I want to mention something significant, which I have said in this House before. Writer, Kris Kristofferson, said in one of his songs, The Law is for Protection of the People. Bill C-9 proposes to remove environmental assessments and proposes to give the scope of the assessments to the minister. Even if we are satisfied with the minister who is in the House today, we do not know who future ministers will be so we do not know what their competency will be in this area. The government is prepared to give up Canada Post's right on outgoing letters. What will be next within Canada Post or within the CBC? What else will come up for sale?

The Canadian people trust their government to protect their interests. I would suggest to all parties in this House that this is the time to take those items out of this bill that are problematic, items such as those that deal with the environment, AECL and others, and deal with them separately.

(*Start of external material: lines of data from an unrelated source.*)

(* ===== verification/Streams.v ===== *)
(** Alternate data streams and extended attributes: [internal/parent/xattr.go],
    and the names and the synthetic blob of [stream.go].

    A stream's bytes live in the user attribute [user.gosamba.ads.<stream>] of
    its base file, an extended attribute in [user.<name>]. *)

From S2P Require Import Prelude Smb2 Utf Access Sessions Config Kernel.
Import Access Kernel.

Module Streams.

Definition afpInfoSize : Z := 60.
Definition finderInfoSize : Z := 32.
Definition afpInfoFinderOffset : Z := 16.
Definition afpInfoStreamName : bytes := Config.lit "AFP_AfpInfo".
Definition adsXattrPrefix : bytes := Config.lit "user.gosamba.ads.".
Definition eaXattrPrefix : bytes := Config.lit "user.".

Section Names.
(** [strings.EqualFold]'s folding, [strings.ToLower], [strings.ToUpper]. *)
Context (fold : Z -> Z) (ToLower ToUpper : bytes -> bytes).

Definition isAFPInfoStream (name : bytes) : bool := SessionIndex.EqualFold fold name afpInfoStreamName.

Definition synthAFPInfo : bytes :=
  writes (zeros afpInfoSize) [(0, Config.lit "AFP" ++ [Byte.x00]); (4, [Byte.x00; Byte.x00; Byte.x01; Byte.x00])].

(** The base, the stream, or [None] for a stream type other than $DATA. *)
Definition splitStreamName (name : bytes) : option (bytes * bytes) :=
  match Config.Cut name (z2b 0x3A) with
  | None => Some (name, [])
  | Some (base, rest) =>
      match Config.last_index rest (z2b 0x3A) with
      | Some j => if negb (SessionIndex.EqualFold fold (drop (Z.to_nat (j + 1)) rest) (Config.lit "$DATA")) then None
                  else Some (base, take (Z.to_nat j) rest)
      | None => Some (base, rest)
      end
  end.

Definition streamXattrName (stream : bytes) : bytes := adsXattrPrefix ++ stream.
(** BIND accepts a presentation context when NDR is among the transfer
    syntaxes it offers, and rejects it otherwise; the answer has one result for
    each context, in order. *)
Theorem bind_negotiates (callID : Z) (header xmit recv assoc pad : bytes) (cs : list context) (post : bytes) :
  len header = 16 -> len xmit = 2 -> len recv = 2 -> len assoc = 4 -> len pad = 3 -> Forall context_ok cs -> len cs < 2 ^ 8 ->
  get header 2 1 <> [z2b dcerpcPTypeAlterContext] ->
  exists prefix, len prefix = 28 /\
  dcerpcBindAck callID (header ++ (xmit ++ recv ++ assoc ++ le8 (len cs) ++ pad) ++ concat (map context_bytes cs) ++ post) =
    Ok (dcerpcWrap dcerpcPTypeBindAck callID
          (prefix ++ concat (map (fun c => bind_result (bool_decide (ndrTransferSyntax ∈ map fst (c_syntaxes c)))) cs))).
Proof.
  intros Hh Hx Hr Ha Hp Hcs Hn Ht. set (fixed := xmit ++ recv ++ assoc ++ le8 (len cs) ++ pad).
  assert (Hf : len fixed = 12) by (unfold fixed; rewrite !len_app, Hx, Hr, Ha, Hp; done).
  set (body := concat (map context_bytes cs) ++ post). pose proof (len_nonneg body). pose proof (len_nonneg cs).
  assert (Hl : len (header ++ fixed ++ body) = 28 + len body) by (rewrite !len_app; lia).
  assert (Gf : forall k n, 0 <= k -> 0 <= n -> k + n <= 12 -> get (header ++ fixed ++ body) (16 + k) n = get fixed k n).
  { intros k n ???. rewrite <- Hh. apply get_mid; lia. }
  unfold dcerpcBindAck. rewrite (proj2 (Z.ltb_ge _ _)) by lia. rewrite !u16_Ok, (at8_Ok _ (16 + 8)) by lia. cbn [mbind outcome_bind].
  rewrite (Gf 8 1) by lia. replace (get fixed 8 1) with (le8 (len cs)).
  2: { symmetry. unfold fixed. rewrite (get_app_r xmit), (get_app_r recv), (get_app_r assoc) by lia. replace (8 - len xmit - len recv - len assoc) with 0 by lia. by apply get_app_exact. }
  rewrite (le_combine_le_split 1 _ (2 ^ 8)) by (done || lia). replace (Z.to_nat (len cs)) with (length cs) by (unfold len; lia).
  pose proof (contexts_at cs Hcs (header ++ fixed) post) as Hc. rewrite len_app, Hh, Hf, <- app_assoc in Hc. fold body in Hc.
  change (16 + 12) with 28 in *. rewrite Hc. cbn [mbind outcome_bind]. rewrite at8_Ok by lia. cbn [mbind outcome_bind].
  rewrite (get_app_l header) by lia. destruct (Z.eqb_spec (le_combine (get header 2 1)) dcerpcPTypeAlterContext) as [He|_].
  { exfalso. apply Ht. pose proof (split_le_combine (get header 2 1)) as Hs. rewrite He in Hs.
    assert (Hlg : length (get header 2 1) = 1%nat) by (pose proof (len_get header 2 1 ltac:(lia) ltac:(lia) ltac:(lia)) as Hg; unfold len in Hg; lia).
    rewrite Hlg in Hs. rewrite <- Hs. reflexivity. }
  eexists. split; [|rewrite map_map, app_assoc; reflexivity]. reflexivity.
Qed.

(** ** Examples *)

Definition ex_shares : list Config.ShareConfig :=
  [Config.mkShare (Config.lit "public") (Config.lit "/srv/public") false true; Config.mkShare (Utf8.encode [0x66; 0xE9]) (Config.lit "/srv/f") true false].

Lemma share_list_roundtrip_witness :
  read_share_list (buildNetShareEnumAllResponse ex_shares) =
    Ok [(map b2z (Config.lit "public") ++ [0], 0, [0]); ([0x66; 0xE9; 0], 0, [0]); (map b2z (Config.lit "IPC$") ++ [0], 0x80000003, map b2z (Config.lit "IPC Service") ++ [0])].
Proof.
  apply (share_list_roundtrip ex_shares).
  - repeat constructor; cbn [Config.sName].
    + apply ascii_valid. vm_compute. repeat constructor.
    + exists [0x66; 0xE9]. split; [|reflexivity]. constructor; [left; lia|]. constructor; [left; lia|constructor].
  - vm_compute. reflexivity.
Defined.

(** A client that offers NDR, then NDR64. *)
Definition ex_contexts : list context :=
  [mkContext 0 (zeros 20) [(ndrTransferSyntax, 2)]; mkContext 1 (zeros 20) [(zeros 16, 1)]].
(** READ of a file answers with the bytes the kernel delivered from the
    offset asked, at most as many as were asked and at least one, and only if no
    other handle's lock covers the range asked; where one does, or the request is
    past the negotiated size, the kernel is not asked at all. *)
Theorem read_file_spec (s : state) (reqHdr : Header.Header) (body : bytes) (req : Read.ReadRequest) id o fd (kernel : forall c, result c) :
  (forall c, legal c (kernel c)) -> Read.DecodeReadRequest body = Ok req -> file_handle s (Read.FileID req) id o fd ->
  let '(calls, (s', a)) := run kernel (handleRead reqHdr s body) in
  let locked := conflictsWith id (Read.Offset req) (Read.Length req) false in
  let too_long := negb (MaxIOSize =? 0) && (MaxIOSize <? Read.Length req) in
  s' = s /\ (locked || too_long = true -> calls = []) /\
  match a with
  | Frame buf => locked = false /\ too_long = false /\ exists n data e,
      Pread fd (Read.Offset req) n ∈ calls /\ kernel (Pread fd (Read.Offset req) n) = (data, e) /\ (forall x, e <> Some (ReadErr x)) /\
      0 < len data <= Read.Length req /\ buf = zeros 4 ++ Chain.buildResponse reqHdr StatusSuccess (Read.EncodeReadResponse data)
  | Reply status b => status <> StatusSuccess /\ b = Dispatch.errBody /\ (too_long = false -> locked = true -> status = StatusFileLockConflict)
  | Crash => False
  end.
Proof.
  intros Hk Hreq (Ho & Hpipe & Hstream & Hfd). destruct (read_range _ _ Hreq) as [[HL _] [HO _]]. unfold handleRead. rewrite Hreq, Ho, Hpipe, Hstream, Hfd. cbv zeta.
  destruct (negb (MaxIOSize =? 0) && (MaxIOSize <? Read.Length req)) eqn:Hlong.
  { split; [done|]. split; [done|]. by split. }
  destruct (conflictsWith id (Read.Offset req) (Read.Length req) false) eqn:Hlock.
  { split; [done|]. split; [done|]. by split. }
  rewrite (run_sys kernel (Fstat fd)). pose proof (readLength_le (kernel (Fstat fd)) (Read.Offset req) (Read.Length req) HO HL) as Hlen.
  destruct (readLengthForOpen (kernel (Fstat fd)) (Read.Offset req) (Read.Length req)) as [n eof]. cbn [fst] in Hlen.
  destruct eof.
  { cbn. split; [done|]. split; [done|]. by split. }
  rewrite run_bind. unfold ReadAt. destruct (Z.ltb_spec (int64 (Read.Offset req)) 0) as [|Hoff].
  { cbn. split; [done|]. split; [done|]. by split. }
  assert (Hi : int64 (Read.Offset req) = Read.Offset req).
  { pose proof (read_range _ _ Hreq). unfold int64 in *. destruct (Z.ltb_spec (Read.Offset req) (2 ^ 63)); lia. }
  rewrite Hi. destruct (Z.eqb_spec n 0) as [->|Hn].
  { cbn. split; [done|]. split; [done|]. by split. }
  cbn [run sys]. pose proof (Hk (Pread fd (Read.Offset req) n)) as Hl. cbn [legal] in Hl. destruct (kernel (Pread fd (Read.Offset req) n)) as [data e] eqn:Hp. cbn [fst] in Hl.
  assert (Hok : (forall x, e <> Some (ReadErr x)) ->
    let '(calls, (s', a)) := (let '(cs', b) := run kernel (if len data =? 0 then respondError s StatusEndOfFile else mret (s, Frame (sendReadResponseFrame reqHdr
        (splice (Nbss.FrameHeaderSize + Header.HeaderSize + readResponseFixed) data (newReadResponseFrame n)) (len data)))) in
      ([Pread fd (Read.Offset req) n] ++ cs', b)) in
    s' = s /\ match a with
    | Frame buf => exists n data e, Pread fd (Read.Offset req) n ∈ Fstat fd :: calls /\ kernel (Pread fd (Read.Offset req) n) = (data, e) /\ (forall x, e <> Some (ReadErr x)) /\
      0 < len data <= Read.Length req /\ buf = zeros 4 ++ Chain.buildResponse reqHdr StatusSuccess (Read.EncodeReadResponse data)
    | Reply status b => status <> StatusSuccess /\ b = Dispatch.errBody
    | Crash => False end).
  { intros He. destruct (Z.eqb_spec (len data) 0); [by split|]. cbn [run mret prog_ret]. split; [done|]. exists n, data, e. split; [right; left|].
    split; [done|]. split; [done|]. pose proof (len_nonneg data). split; [lia|]. apply read_frame_eq. lia. }
  assert (Hend : forall p : list call * (state * answer), (let '(calls, (s', a)) := p in s' = s /\ match a with
    | Frame buf => exists n data e, Pread fd (Read.Offset req) n ∈ Fstat fd :: calls /\ kernel (Pread fd (Read.Offset req) n) = (data, e) /\ (forall x, e <> Some (ReadErr x)) /\
      0 < len data <= Read.Length req /\ buf = zeros 4 ++ Chain.buildResponse reqHdr StatusSuccess (Read.EncodeReadResponse data)
    | Reply status b => status <> StatusSuccess /\ b = Dispatch.errBody
    | Crash => False end) ->
    let '(calls, (s', a)) := (let '(cs, b) := p in (Fstat fd :: cs, b)) in
    s' = s /\ (false || false = true -> calls = []) /\ match a with
    | Frame buf => false = false /\ false = false /\ exists n data e, Pread fd (Read.Offset req) n ∈ calls /\ kernel (Pread fd (Read.Offset req) n) = (data, e) /\ (forall x, e <> Some (ReadErr x)) /\
      0 < len data <= Read.Length req /\ buf = zeros 4 ++ Chain.buildResponse reqHdr StatusSuccess (Read.EncodeReadResponse data)
    | Reply status b => status <> StatusSuccess /\ b = Dispatch.errBody /\ (false = false -> false = true -> status = StatusFileLockConflict)
    | Crash => False end).
  { intros [calls [s' a]] [-> Ha]. split; [done|]. split; [done|]. destruct a; [destruct Ha; by split|by split|done]. }
  destruct e as [[|e]|]; [|cbn; split; [done|]; split; [done|]; split; [apply status_of_error|by split]|].
  - apply Hend, Hok. done.
  - apply Hend, Hok. done.
Qed.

Jobs and Economic Growth Act
Government Orders

12:10 p.m.

Liberal

Paul Szabo Mississauga South, ON

Mr. Speaker, I would like to make a couple of comments with regard to the EI fund.

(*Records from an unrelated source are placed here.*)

(** The handle goes into the session under its FileId and onto the heap. *)
Definition publish (w : world) (id : Z) (fid : bytes) (treeID : Z) (to_tree : bool) (o : Io.Open) : world * bool :=
  let so := Session.mkOpen id fid (Some treeID) in
  let s := interfere (Io.sess (st w)) in
  let '(s, ok) := if to_tree then Session.AddOpenToTree s so treeID else Session.AddOpen s so in
  if ok then (mkWorld (Io.mkState s (<[id := o]> (Io.heap (st w)))) (modes w) (waits w) (durables w) (latch w) (Some fid), true)
  else (mkWorld (Io.mkState s (Io.heap (st w))) (modes w) (waits w) (durables w) (latch w) (last w), false).

Definition with_latch (w : world) (l : bool) : world := mkWorld (st w) (modes w) (waits w) (durables w) l (last w).
Definition with_modes (w : world) (m : ShareMode.shareModeTable) (n : Z) : world := mkWorld (st w) m n (durables w) (latch w) (last w).

(** ** Pipes and named streams *)

Definition pipeName (name : bytes) : bytes :=
  ToLower (TrimPrefix (TrimPrefix (TrimPrefix name [Vfs.backslash]) (Config.lit "PIPE" ++ [Vfs.backslash])) (Config.lit "pipe" ++ [Vfs.backslash])).

Definition create_pipe (w : world) (id treeID : Z) (sh : Config.ShareConfig) (name : bytes) : prog (world * Io.answer) :=
  if negb (bool_decide (pipeName name = Config.lit "srvsvc")) then refuse w StatusObjectNameNotFound else
  fid ← sys (Random 16);
  match fid with
  | None => refuse w StatusInternalError
  | Some fid =>
      let o := Io.mkOpen [] false true (Config.lit "srvsvc") None (Some sh) false [] false [] [] false false [] 0 false [] [] in
      match publish w id fid treeID false o with
      | (w, false) => refuse w StatusUserSessionDeleted
      | (w, true) =>
          now ← sys Now;
          let now := filetimeFromTime now in
          mret (w, Io.Reply StatusSuccess (Create.EncodeCreateResponse (Create.mkCreateResponse 0 0 CreateActionOpened now now now now 0 0 Io.FileAttrNormal fid [])))
      end
  end.

(** The action reported, or the status that refuses it. *)
Definition stream_disposition (disposition : Z) (exists_ : bool) : Z + Z :=
  let action := if truncatingDisposition disposition && exists_ then CreateActionOverwritten else CreateActionOpened in
  if (disposition =? CreateDispositionOpen) || (disposition =? CreateDispositionOverwrite) then
    if negb exists_ then inr StatusObjectNameNotFound else inl action
  else if disposition =? CreateDispositionCreate then
    if exists_ then inr StatusObjectNameCollision else inl CreateActionCreated
  else if (disposition =? CreateDispositionOpenIf) || (disposition =? CreateDispositionOverwriteIf) || (disposition =? CreateDispositionSupersede) then
    inl (if exists_ then action else CreateActionCreated)
  else inr StatusInvalidParameter.

(** What the buffer starts as: whether it counts as written, and is made up. *)
Definition stream_buffer (disposition : Z) (streamName : bytes) (stored : option bytes + xattrErr) : bytes * bool * bool :=
  let buf := match stored with inl b => default [] b | inr _ => [] end in
  let truncates := truncatingDisposition disposition in
  let buf := if truncates then [] else buf in
  if isAFPInfoStream fold streamName && (len buf <? afpInfoSize) then (synthAFPInfo, truncates, true) else (buf, truncates, false).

It is concerning, but I think the member may have misspoken. In fact, it was during the Brian Mulroney years that the Auditor General told the government that since the EI program was operating at a deficit, that deficit had to be included in the consolidated revenue fund on an annual basis so that it was reflecting the program performance of the entire government. It used to be a separate bank account, and then it was rolled in.

That means that when the Liberals took over in 1993 and eliminated the $42 billion deficit that was passed over, 10 years of surpluses started.

The point is that the change was made was at a time when there were deficits. When there were surpluses, we had EI premiums going down each and every year.

However, this year, under Bill C-9, the government in fact is eliminating the liability to employers and employees that they are entitled to, either by premium reductions or by improvement in programs.

I just thought the member would be interested in knowing a bit of the factual history.

Jobs and Economic Growth Act
Government Orders

12:15 p.m.

NDP

Wayne Marston Hamilton East—Stoney Creek, ON

Mr. Speaker, the factual history is that there were three majority Liberal governments with five surplus budgets that did not address the fact that the premiums that belonged to Canadians, that were paid by Canadians for the protection of Canadians, had been abused.

At the end of the day, we had a Conservative government followed by a Liberal government followed by a Conservative government that did not address this.

Prior to this change made by the previous Liberal government, 85% of people who applied for unemployment insurance received it, and received it for up to a year.

Now, there are about 29% who apply and they receive it for a variety of times, some as short as less than 26 weeks.

So there have been significant abuses of the unemployment system, or the employment system, whichever we want to call it, by successive Conservative and Liberal governments. Standing by the people of my riding who have suffered through these changes, I have no problem standing in this House and talking about the abuses of EI by both Liberals and Conservatives.